● ABOUT THIS EXERCISE:
What is the number of lines in the data holding the word "matched"? Give that number by itself.

┄┄┄┄┄┄┄┄┄┄

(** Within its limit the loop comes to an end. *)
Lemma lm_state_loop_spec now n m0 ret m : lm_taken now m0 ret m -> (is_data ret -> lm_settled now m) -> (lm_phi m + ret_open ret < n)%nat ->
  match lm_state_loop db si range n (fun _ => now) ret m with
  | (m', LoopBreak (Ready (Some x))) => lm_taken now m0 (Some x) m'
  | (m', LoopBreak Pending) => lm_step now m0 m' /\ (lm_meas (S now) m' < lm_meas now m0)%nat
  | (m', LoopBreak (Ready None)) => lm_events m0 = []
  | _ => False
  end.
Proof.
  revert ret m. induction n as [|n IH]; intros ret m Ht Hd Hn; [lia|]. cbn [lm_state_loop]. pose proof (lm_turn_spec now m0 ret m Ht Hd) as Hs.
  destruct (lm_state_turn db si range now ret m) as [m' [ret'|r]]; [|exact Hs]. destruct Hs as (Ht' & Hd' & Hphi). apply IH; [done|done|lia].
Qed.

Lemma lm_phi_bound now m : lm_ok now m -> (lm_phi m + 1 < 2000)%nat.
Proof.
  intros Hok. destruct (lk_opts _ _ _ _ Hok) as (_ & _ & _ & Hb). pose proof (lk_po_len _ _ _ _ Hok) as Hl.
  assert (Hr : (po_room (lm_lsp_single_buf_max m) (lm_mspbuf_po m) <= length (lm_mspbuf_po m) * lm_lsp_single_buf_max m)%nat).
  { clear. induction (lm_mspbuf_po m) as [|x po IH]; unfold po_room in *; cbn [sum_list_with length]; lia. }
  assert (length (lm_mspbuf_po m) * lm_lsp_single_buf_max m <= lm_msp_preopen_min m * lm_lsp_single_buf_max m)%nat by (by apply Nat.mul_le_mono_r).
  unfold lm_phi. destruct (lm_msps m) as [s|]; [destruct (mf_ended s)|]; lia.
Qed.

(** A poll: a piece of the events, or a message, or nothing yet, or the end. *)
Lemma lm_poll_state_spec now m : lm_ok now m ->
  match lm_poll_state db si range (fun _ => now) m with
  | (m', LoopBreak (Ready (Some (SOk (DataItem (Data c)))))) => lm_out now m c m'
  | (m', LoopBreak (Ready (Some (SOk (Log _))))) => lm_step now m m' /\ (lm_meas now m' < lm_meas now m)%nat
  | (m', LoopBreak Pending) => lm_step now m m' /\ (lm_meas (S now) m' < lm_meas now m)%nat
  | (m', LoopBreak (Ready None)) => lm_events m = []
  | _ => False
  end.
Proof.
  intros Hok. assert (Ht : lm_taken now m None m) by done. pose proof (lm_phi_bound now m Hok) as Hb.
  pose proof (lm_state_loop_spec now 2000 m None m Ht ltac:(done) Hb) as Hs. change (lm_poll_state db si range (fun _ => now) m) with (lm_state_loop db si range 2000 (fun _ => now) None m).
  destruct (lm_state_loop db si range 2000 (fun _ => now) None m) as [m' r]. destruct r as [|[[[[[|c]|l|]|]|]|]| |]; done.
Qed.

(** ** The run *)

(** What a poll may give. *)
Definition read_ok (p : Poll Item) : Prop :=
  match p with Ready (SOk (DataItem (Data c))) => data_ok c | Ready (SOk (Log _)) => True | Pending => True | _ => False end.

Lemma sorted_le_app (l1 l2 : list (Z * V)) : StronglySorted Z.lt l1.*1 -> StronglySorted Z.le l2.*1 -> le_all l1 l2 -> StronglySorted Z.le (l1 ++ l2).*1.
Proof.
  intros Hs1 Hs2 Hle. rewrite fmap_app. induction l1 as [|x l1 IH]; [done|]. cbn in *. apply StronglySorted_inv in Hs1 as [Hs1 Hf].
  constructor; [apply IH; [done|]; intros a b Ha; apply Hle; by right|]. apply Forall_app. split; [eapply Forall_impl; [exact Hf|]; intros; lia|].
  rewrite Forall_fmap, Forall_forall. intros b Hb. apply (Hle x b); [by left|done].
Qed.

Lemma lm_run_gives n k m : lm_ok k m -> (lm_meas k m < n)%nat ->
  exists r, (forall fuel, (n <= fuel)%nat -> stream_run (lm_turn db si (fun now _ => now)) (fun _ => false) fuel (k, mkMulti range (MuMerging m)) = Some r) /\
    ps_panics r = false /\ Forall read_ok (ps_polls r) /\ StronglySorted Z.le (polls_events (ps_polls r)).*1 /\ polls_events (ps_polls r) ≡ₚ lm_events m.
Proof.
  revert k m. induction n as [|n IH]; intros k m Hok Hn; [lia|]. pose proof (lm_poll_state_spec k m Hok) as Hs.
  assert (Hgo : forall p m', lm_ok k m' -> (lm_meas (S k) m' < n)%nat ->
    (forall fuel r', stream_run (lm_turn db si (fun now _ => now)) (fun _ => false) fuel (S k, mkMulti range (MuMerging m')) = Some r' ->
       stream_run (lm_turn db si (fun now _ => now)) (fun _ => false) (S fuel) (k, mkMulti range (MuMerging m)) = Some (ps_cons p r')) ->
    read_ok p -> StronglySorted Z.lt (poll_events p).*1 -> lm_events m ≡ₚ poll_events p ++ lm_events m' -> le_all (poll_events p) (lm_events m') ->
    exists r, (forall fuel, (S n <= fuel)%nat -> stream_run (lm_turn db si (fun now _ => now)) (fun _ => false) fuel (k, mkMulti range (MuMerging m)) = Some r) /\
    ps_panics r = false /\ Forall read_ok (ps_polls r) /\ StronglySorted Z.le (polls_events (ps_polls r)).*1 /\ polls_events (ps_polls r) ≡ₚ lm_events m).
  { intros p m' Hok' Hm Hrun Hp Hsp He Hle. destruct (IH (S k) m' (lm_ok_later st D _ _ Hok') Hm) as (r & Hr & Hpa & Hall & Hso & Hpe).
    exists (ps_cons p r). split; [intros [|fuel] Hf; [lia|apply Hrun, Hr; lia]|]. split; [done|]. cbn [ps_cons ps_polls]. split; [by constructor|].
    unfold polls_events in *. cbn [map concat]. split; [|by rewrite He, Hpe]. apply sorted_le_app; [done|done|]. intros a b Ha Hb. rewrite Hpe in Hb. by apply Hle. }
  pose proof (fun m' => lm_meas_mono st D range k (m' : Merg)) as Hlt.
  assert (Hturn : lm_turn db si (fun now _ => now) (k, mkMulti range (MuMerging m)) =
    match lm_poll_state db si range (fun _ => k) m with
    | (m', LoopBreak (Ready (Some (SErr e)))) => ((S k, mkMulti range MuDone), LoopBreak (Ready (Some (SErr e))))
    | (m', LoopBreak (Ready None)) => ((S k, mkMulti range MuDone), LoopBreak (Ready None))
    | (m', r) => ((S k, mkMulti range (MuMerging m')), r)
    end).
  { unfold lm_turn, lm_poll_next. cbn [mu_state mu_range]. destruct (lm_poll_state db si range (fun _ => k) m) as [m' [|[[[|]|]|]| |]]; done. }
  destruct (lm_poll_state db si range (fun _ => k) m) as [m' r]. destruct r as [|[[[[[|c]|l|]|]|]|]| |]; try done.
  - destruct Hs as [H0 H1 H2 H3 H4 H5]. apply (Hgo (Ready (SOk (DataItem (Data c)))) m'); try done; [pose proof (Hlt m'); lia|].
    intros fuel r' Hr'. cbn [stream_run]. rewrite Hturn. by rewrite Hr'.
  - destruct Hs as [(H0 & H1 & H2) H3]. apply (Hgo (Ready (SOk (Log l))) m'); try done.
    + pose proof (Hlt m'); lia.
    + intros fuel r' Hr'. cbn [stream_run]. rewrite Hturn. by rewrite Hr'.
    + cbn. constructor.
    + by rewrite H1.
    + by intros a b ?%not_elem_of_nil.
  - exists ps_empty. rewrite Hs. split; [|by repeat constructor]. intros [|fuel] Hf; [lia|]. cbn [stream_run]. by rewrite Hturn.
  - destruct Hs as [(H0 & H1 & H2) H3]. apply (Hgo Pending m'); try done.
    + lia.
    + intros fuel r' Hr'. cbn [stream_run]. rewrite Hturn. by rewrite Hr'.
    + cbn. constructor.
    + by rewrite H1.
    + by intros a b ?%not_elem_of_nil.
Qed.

┄┄┄┄┄┄┄┄┄┄

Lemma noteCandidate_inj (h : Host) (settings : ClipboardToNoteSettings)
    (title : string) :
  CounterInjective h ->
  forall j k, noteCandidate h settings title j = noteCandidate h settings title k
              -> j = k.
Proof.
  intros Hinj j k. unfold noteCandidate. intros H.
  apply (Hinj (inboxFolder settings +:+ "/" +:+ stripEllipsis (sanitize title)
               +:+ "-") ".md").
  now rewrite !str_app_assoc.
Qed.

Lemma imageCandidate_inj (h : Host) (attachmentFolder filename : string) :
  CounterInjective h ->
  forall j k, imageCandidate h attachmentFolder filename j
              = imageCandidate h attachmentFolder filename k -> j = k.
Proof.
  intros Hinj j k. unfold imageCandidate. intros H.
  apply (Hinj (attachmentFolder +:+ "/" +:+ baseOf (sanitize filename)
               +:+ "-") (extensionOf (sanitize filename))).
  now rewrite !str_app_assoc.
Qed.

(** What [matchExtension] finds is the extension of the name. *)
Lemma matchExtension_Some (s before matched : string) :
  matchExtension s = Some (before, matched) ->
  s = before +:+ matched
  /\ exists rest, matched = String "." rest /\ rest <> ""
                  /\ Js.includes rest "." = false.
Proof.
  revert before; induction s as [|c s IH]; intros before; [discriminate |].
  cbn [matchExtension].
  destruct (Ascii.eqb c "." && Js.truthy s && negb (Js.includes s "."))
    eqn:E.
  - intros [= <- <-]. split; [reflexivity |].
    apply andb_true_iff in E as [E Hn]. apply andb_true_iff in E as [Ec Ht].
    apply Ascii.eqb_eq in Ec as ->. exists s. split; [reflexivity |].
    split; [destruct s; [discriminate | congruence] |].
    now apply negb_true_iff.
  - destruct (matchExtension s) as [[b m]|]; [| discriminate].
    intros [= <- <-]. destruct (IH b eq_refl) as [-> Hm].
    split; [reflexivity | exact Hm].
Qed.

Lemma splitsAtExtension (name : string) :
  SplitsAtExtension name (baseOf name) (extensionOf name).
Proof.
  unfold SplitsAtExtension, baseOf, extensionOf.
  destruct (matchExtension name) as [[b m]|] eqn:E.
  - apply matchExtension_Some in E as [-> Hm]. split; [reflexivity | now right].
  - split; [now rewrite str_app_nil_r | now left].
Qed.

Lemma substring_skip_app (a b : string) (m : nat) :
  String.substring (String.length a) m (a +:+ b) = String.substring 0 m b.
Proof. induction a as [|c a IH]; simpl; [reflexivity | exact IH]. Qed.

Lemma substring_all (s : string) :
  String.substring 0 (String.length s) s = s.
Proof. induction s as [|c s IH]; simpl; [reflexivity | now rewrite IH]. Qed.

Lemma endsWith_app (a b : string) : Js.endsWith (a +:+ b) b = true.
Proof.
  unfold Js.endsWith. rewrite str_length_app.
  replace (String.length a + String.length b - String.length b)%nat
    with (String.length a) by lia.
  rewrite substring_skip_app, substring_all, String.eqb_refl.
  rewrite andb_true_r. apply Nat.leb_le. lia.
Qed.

┄┄┄┄┄┄┄┄┄┄

● EXERCISE OUTPUT:
4